- **What the task asks**
Please repeat the lines below exactly. Begin with the line containing "cbn. rewrite IH. unfold" and go on through the line containing "directory tree holds, a".

----------------------------------------

Lemma listFiles_inv (fuel : nat) (w : World) (d : string) (l : list string) :
  listFiles (S fuel) w d = Returns l ->
  exists entries filePaths subs,
    readdirSync w d = Some entries /\
    filter_isFile w (map (fun e => NodePath.join [d; e]) entries)
    = Some filePaths /\
    Forall2 (fun sub r => listFiles fuel w sub = Returns r)
            (filter (fun p => negb (includes filePaths p))
                    (map (fun e => NodePath.join [d; e]) entries))
            subs /\
    l = map (normalisePath (cwd w))
            (filter supportedFileExtensions_test (filePaths ++ concat subs)).
Proof.
  cbn [listFiles].
  destruct (readdirSync w d) as [entries|]; [|discriminate].
  destruct (filter_isFile w _) as [filePaths|] eqn:F; [|discriminate].
  match goal with
  | |- context [fold_left ?f ?ds (Returns [])] =>
      destruct (fold_left f ds (Returns [])) as [res| | |] eqn:R;
        try discriminate
  end.
  intros H. inversion H.
  apply reduce_listFiles_returns in R as (subs & F2 & ->).
  exists entries, filePaths, subs. repeat split; assumption.
Qed.

Lemma map_normalisePath_absolute (wd : string) (l : list string) :
  Forall (fun p => starts_with_slash p = true) l ->
  map (normalisePath wd) l = l.
Proof.
  induction 1 as [|p r Hp _ IH]; [reflexivity|].
  cbn. rewrite IH. unfold normalisePath. now rewrite Hp.
Qed.

Lemma Forall_concat {A : Type} (P : A -> Prop) (ll : list (list A)) :
  Forall (Forall P) ll -> Forall P (concat ll).
Proof.
  induction 1 as [|l r Hl _ IH]; [constructor|].
  cbn. apply Forall_app. split; assumption.
Qed.

Lemma listFiles_discoverable (fuel : nat) :
  forall (w : World) (d : string) (l : list string),
    starts_with_slash d = true ->
    listFiles fuel w d = Returns l ->
    Forall discoverable l.
Proof.
  induction fuel as [|fuel IH]; intros w d l Hd H; [discriminate H|].
  apply listFiles_inv in H
    as (entries & filePaths & subs & _ & F & F2 & ->).
  assert (Habs : Forall (fun p => starts_with_slash p = true)
                        (map (fun e => NodePath.join [d; e]) entries)).
  { apply Forall_forall. intros p Hp. apply in_map_iff in Hp as (e & <- & _).
    apply join_absolute. exact Hd. }
  assert (Hall : Forall (fun p => starts_with_slash p = true)
                        (filePaths ++ concat subs)).
  { apply Forall_app. split.
    - apply Forall_forall. intros p Hp.
      exact (proj1 (Forall_forall _ _) Habs p (filter_isFile_incl _ _ _ F p Hp)).
    - apply Forall_concat.
      assert (Hdirs : Forall (fun p => starts_with_slash p = true)
                        (filter (fun p => negb (includes filePaths p))
                           (map (fun e => NodePath.join [d; e]) entries))).
      { apply Forall_forall. intros p Hp. apply filter_In in Hp as [Hp _].
        exact (proj1 (Forall_forall _ _) Habs p Hp). }
      clear F Habs. induction F2 as [|sub r dirs rs Hsub _ IH2];
        [constructor|].
      inversion Hdirs; subst. constructor; [|apply IH2; assumption].
      eapply Forall_impl; [|exact (IH w sub r ltac:(assumption) Hsub)].
      intros p [Hp _]. exact Hp. }
  rewrite map_normalisePath_absolute.
  - apply Forall_forall. intros p Hp. apply filter_In in Hp as [Hp Ht].
    split; [|exact Ht]. exact (proj1 (Forall_forall _ _) Hall p Hp).
  - apply Forall_forall. intros p Hp. apply filter_In in Hp as [Hp _].
    exact (proj1 (Forall_forall _ _) Hall p Hp).
Qed.

(** X2. Called on an absolute directory, [listFiles] returns only absolute
    paths that pass the test of [supportedFileExtensions]: whatever the
    directory tree holds, a path that does not end with one of the supported
    words is never returned. *)
Theorem listFiles_returns_discoverable (fuel : nat) (w : World)
  (d : string) (l : list string) :
  starts_with_slash d = true ->
  listFiles fuel w d = Returns l ->
  forall p, In p l ->
            starts_with_slash p = true /\ supportedFileExtensions_test p = true.
Proof.
  intros Hd H p Hp.
  exact (proj1 (Forall_forall _ _) (listFiles_discoverable fuel w d l Hd H) p Hp).
Qed.

Lemma listFiles_returns_discoverable_witness :
  listFiles 2 Tree.world "/in" = Returns ["/in/a.png"; "/in/sub/b.JPG"] /\
  starts_with_slash "/in/sub/b.JPG" = true /\
  supportedFileExtensions_test "/in/sub/b.JPG" = true.
Proof.
  split; [reflexivity|].
  exact (listFiles_returns_discoverable 2 Tree.world "/in"
           ["/in/a.png"; "/in/sub/b.JPG"] eq_refl eq_refl
           "/in/sub/b.JPG" (or_intror (or_introl eq_refl))).
Defined.

Lemma filter_all_true {A : Type} (f : A -> bool) (l : list A) :
  Forall (fun x => f x = true) l -> filter f l = l.
Proof.
  induction 1 as [|x r Hx _ IH]; [reflexivity|]. cbn. now rewrite Hx, IH.
Qed.

(** X3. The listing of an absolute directory is made of its own files that
    pass the test, in the order of the directory, followed by the listings
    of its subdirectories, in that order: the filter and the normalisation
    applied again at each level leave the deeper listings as they are. *)
Theorem listFiles_files_then_directories (fuel : nat) (w : World)
  (d : string) (l : list string) :
  starts_with_slash d = true ->
  listFiles (S fuel) w d = Returns l ->
  exists entries filePaths subs,
    readdirSync w d = Some entries /\
    filter_isFile w (map (fun e => NodePath.join [d; e]) entries)
    = Some filePaths /\
    Forall2 (fun sub r => listFiles fuel w sub = Returns r)
            (filter (fun p => negb (includes filePaths p))
                    (map (fun e => NodePath.join [d; e]) entries))
            subs /\
    l = filter supportedFileExtensions_test filePaths ++ concat subs.
Proof.
  intros Hd H.
  pose proof (listFiles_discoverable (S fuel) w d l Hd H) as D.
  apply listFiles_inv in H
    as (entries & filePaths & subs & E & F & F2 & ->).
  exists entries, filePaths, subs. repeat split; try assumption.
  assert (Hsubs : Forall discoverable (concat subs)).
  { apply Forall_concat.
    assert (Hdirs : Forall (fun p => starts_with_slash p = true)
                      (filter (fun p => negb (includes filePaths p))
                         (map (fun e => NodePath.join [d; e]) entries))).
    { apply Forall_forall. intros p Hp. apply filter_In in Hp as [Hp _].
      apply in_map_iff in Hp as (e & <- & _). apply join_absolute. exact Hd. }
    clear F D. induction F2 as [|sub r dirs rs Hsub _ IH2]; [constructor|].
    inversion Hdirs; subst. constructor; [|apply IH2; assumption].
    exact (listFiles_discoverable fuel w sub r ltac:(assumption) Hsub). }
  assert (Hfiles : Forall (fun p => starts_with_slash p = true) filePaths).
  { apply Forall_forall. intros p Hp.
    apply (filter_isFile_incl _ _ _ F) in Hp.
    apply in_map_iff in Hp as (e & <- & _). apply join_absolute. exact Hd. }
  rewrite filter_app.
  rewrite (filter_all_true _ (concat subs))
    by (eapply Forall_impl; [|exact Hsubs]; intros p [_ Ht]; exact Ht).
  apply map_normalisePath_absolute. apply Forall_app. split.
  - apply Forall_forall. intros p Hp. apply filter_In in Hp as [Hp _].
    exact (proj1 (Forall_forall _ _) Hfiles p Hp).
  - eapply Forall_impl; [|exact Hsubs]. intros p [Ha _]. exact Ha.
Qed.

Lemma listFiles_files_then_directories_witness :
  exists entries filePaths subs,
    readdirSync Tree.world "/in" = Some entries /\
    filter_isFile Tree.world (map (fun e => NodePath.join ["/in"; e]) entries)
    = Some filePaths /\
    Forall2 (fun sub r => listFiles 1 Tree.world sub = Returns r)
            (filter (fun p => negb (includes filePaths p))
                    (map (fun e => NodePath.join ["/in"; e]) entries))
            subs /\
    ["/in/a.png"; "/in/sub/b.JPG"]
    = filter supportedFileExtensions_test filePaths ++ concat subs.
Proof.
  exact (listFiles_files_then_directories 1 Tree.world "/in"
           ["/in/a.png"; "/in/sub/b.JPG"] eq_refl eq_refl).
Defined.

(** ** [mask] *)

Lemma replace_any_with_hash_length (s : string) :
  String.length (replace_any_with_hash s) = String.length s.
Proof. induction s as [|a s IH]; [reflexivity|]. cbn. now rewrite IH. Qed.

Lemma mask_chars_length (len : Z) (s : string) :
  forall idx, String.length (mask_chars len idx s) = String.length s.
Proof.
  induction s as [|a s IH]; intros idx; [reflexivity|]. cbn. now rewrite IH.
Qed.

(** X4. [mask] keeps the length of the string: the log shows how long a
    credential is. *)
Theorem mask_length (s : string) :
  String.length (mask s) = String.length s.
Proof.
  unfold mask. destruct (_ <? 6)%Z.
  - apply replace_any_with_hash_length.
  - apply mask_chars_length.
Qed.

Lemma replace_any_with_hash_idempotent (s : string) :
  replace_any_with_hash (replace_any_with_hash s) = replace_any_with_hash s.
Proof.
  induction s as [|a s IH]; [reflexivity|].
  cbn. rewrite IH. destruct (is_line_terminator a) eqn:E.
  - now rewrite E.
  - reflexivity.
Qed.

Lemma mask_chars_idempotent (len : Z) (s : string) :
  forall idx,
    mask_chars len idx (mask_chars len idx s) = mask_chars len idx s.
Proof.
  induction s as [|a s IH]; intros idx; [reflexivity|].
  cbn. rewrite IH. destruct ((idx <? 2)%Z || (len - 3 <? idx)%Z); reflexivity.
Qed.

(** X5. [mask] is idempotent: masking a masked string changes nothing. *)
Theorem mask_idempotent (s : string) : mask (mask s) = mask s.
Proof.
  unfold mask at 1. rewrite mask_length. unfold mask.
  destruct (_ <? 6)%Z.
  - apply replace_any_with_hash_idempotent.
  - apply mask_chars_idempotent.
Qed.

Lemma mask_chars_get (len : Z) (s : string) :
  forall (idx : Z) (i : nat),
    i < String.length s ->
    String.get i (mask_chars len idx s)
    = if ((idx + Z.of_nat i <? 2)%Z || (len - 3 <? idx + Z.of_nat i)%Z)%bool
      then String.get i s else Some hash.
Proof.
  induction s as [|a s IH]; intros idx i Hi; [cbn in Hi; lia|].
  destruct i as [|i].
  - cbn [mask_chars String.get Z.of_nat]. rewrite Z.add_0_r.
    destruct ((idx <? 2)%Z || (len - 3 <? idx)%Z); reflexivity.
  - cbn [mask_chars String.get]. cbn in Hi.
    rewrite (IH (idx + 1)%Z i) by lia.
    replace (idx + 1 + Z.of_nat i)%Z with (idx + Z.of_nat (S i))%Z
      by (rewrite Nat2Z.inj_succ; lia).
    reflexivity.
Qed.

(** X6. Of a string of six characters or more, [mask] shows the first two
    and the last two characters as they are and a [#] at every other
    position. *)
Theorem mask_shows_ends (s : string) (i : nat) :
  6 <= String.length s ->
  i < String.length s ->
  String.get i (mask s)
  = if shown (String.length s) i then String.get i s else Some hash.
Proof.
  intros H6 Hi. unfold mask.
  destruct (Z.of_nat (String.length s) <? 6)%Z eqn:E;
    [apply Z.ltb_lt in E; lia|].
  rewrite mask_chars_get by exact Hi. unfold shown.
  replace ((0 + Z.of_nat i <? 2)%Z) with (i <? 2)%nat.
  - replace ((Z.of_nat (String.length s) - 3 <? 0 + Z.of_nat i)%Z)
      with (String.length s - 2 <=? i)%nat; [reflexivity|].
    destruct (Nat.leb_spec (String.length s - 2) i);
      symmetry; [apply Z.ltb_lt | apply Z.ltb_ge]; lia.
  - destruct (Nat.ltb_spec i 2); symmetry;
      [apply Z.ltb_lt | apply Z.ltb_ge]; lia.
Qed.

Lemma mask_shows_ends_witness :
  String.get 1 (mask "key-0123456789") = Some "e"%char /\
  String.get 2 (mask "key-0123456789") = Some "#"%char /\
  String.get 12 (mask "key-0123456789") = Some "8"%char.
Proof.
  pose proof (mask_shows_ends "key-0123456789") as H.
  split; [|split].
  - exact (H 1 (proj1 (Nat.leb_le 6 14) eq_refl) (proj1 (Nat.ltb_lt 1 14) eq_refl)).
  - exact (H 2 (proj1 (Nat.leb_le 6 14) eq_refl) (proj1 (Nat.ltb_lt 2 14) eq_refl)).
  - exact (H 12 (proj1 (Nat.leb_le 6 14) eq_refl) (proj1 (Nat.ltb_lt 12 14) eq_refl)).
Defined.

Lemma same_ends_sample :
  same_ends "key-0123456789" "keXXXXXXXXXX89" /\
  same_ends "id-012345" "id-----45".
Proof.
  split; repeat split; try reflexivity; apply Nat.leb_le; reflexivity.
Defined.

Lemma mask_short_all_hashes_witness : mask "k-01" = "####".
Proof.
  exact (mask_short_all_hashes "k-01" (proj1 (Nat.ltb_lt 4 6) eq_refl) eq_refl).
Defined.

(** ** [uploadFile] *)

(** X9. A file whose name has no extension (no dot in its last portion, or
    only a leading one) is refused by [uploadFile] with exit code 104,
    whatever the file system and the credentials are. *)
Theorem uploadFile_without_extension_exits (c : Config) (w : World)
  (f act : string) :
  NodePath.extname f = "" ->
  uploadFile_request c w f act = Exits 104.
Proof.
  intros He. unfold uploadFile_request.
  destruct (uploadFile_ext_cases f) as [[_ E] | [suffix [E1 _]]].
  - rewrite E. reflexivity.
  - rewrite He in E1. discriminate E1.
Qed.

----------------------------------------

- **The answer**
  cbn. rewrite IH. unfold normalisePath. now rewrite Hp.
Qed.

Lemma Forall_concat {A : Type} (P : A -> Prop) (ll : list (list A)) :
  Forall (Forall P) ll -> Forall P (concat ll).
Proof.
  induction 1 as [|l r Hl _ IH]; [constructor|].
  cbn. apply Forall_app. split; assumption.
Qed.

Lemma listFiles_discoverable (fuel : nat) :
  forall (w : World) (d : string) (l : list string),
    starts_with_slash d = true ->
    listFiles fuel w d = Returns l ->
    Forall discoverable l.
Proof.
  induction fuel as [|fuel IH]; intros w d l Hd H; [discriminate H|].
  apply listFiles_inv in H
    as (entries & filePaths & subs & _ & F & F2 & ->).
  assert (Habs : Forall (fun p => starts_with_slash p = true)
                        (map (fun e => NodePath.join [d; e]) entries)).
  { apply Forall_forall. intros p Hp. apply in_map_iff in Hp as (e & <- & _).
    apply join_absolute. exact Hd. }
  assert (Hall : Forall (fun p => starts_with_slash p = true)
                        (filePaths ++ concat subs)).
  { apply Forall_app. split.
    - apply Forall_forall. intros p Hp.
      exact (proj1 (Forall_forall _ _) Habs p (filter_isFile_incl _ _ _ F p Hp)).
    - apply Forall_concat.
      assert (Hdirs : Forall (fun p => starts_with_slash p = true)
                        (filter (fun p => negb (includes filePaths p))
                           (map (fun e => NodePath.join [d; e]) entries))).
      { apply Forall_forall. intros p Hp. apply filter_In in Hp as [Hp _].
        exact (proj1 (Forall_forall _ _) Habs p Hp). }
      clear F Habs. induction F2 as [|sub r dirs rs Hsub _ IH2];
        [constructor|].
      inversion Hdirs; subst. constructor; [|apply IH2; assumption].
      eapply Forall_impl; [|exact (IH w sub r ltac:(assumption) Hsub)].
      intros p [Hp _]. exact Hp. }
  rewrite map_normalisePath_absolute.
  - apply Forall_forall. intros p Hp. apply filter_In in Hp as [Hp Ht].
    split; [|exact Ht]. exact (proj1 (Forall_forall _ _) Hall p Hp).
  - apply Forall_forall. intros p Hp. apply filter_In in Hp as [Hp _].
    exact (proj1 (Forall_forall _ _) Hall p Hp).
Qed.

(** X2. Called on an absolute directory, [listFiles] returns only absolute
    paths that pass the test of [supportedFileExtensions]: whatever the
    directory tree holds, a path that does not end with one of the supported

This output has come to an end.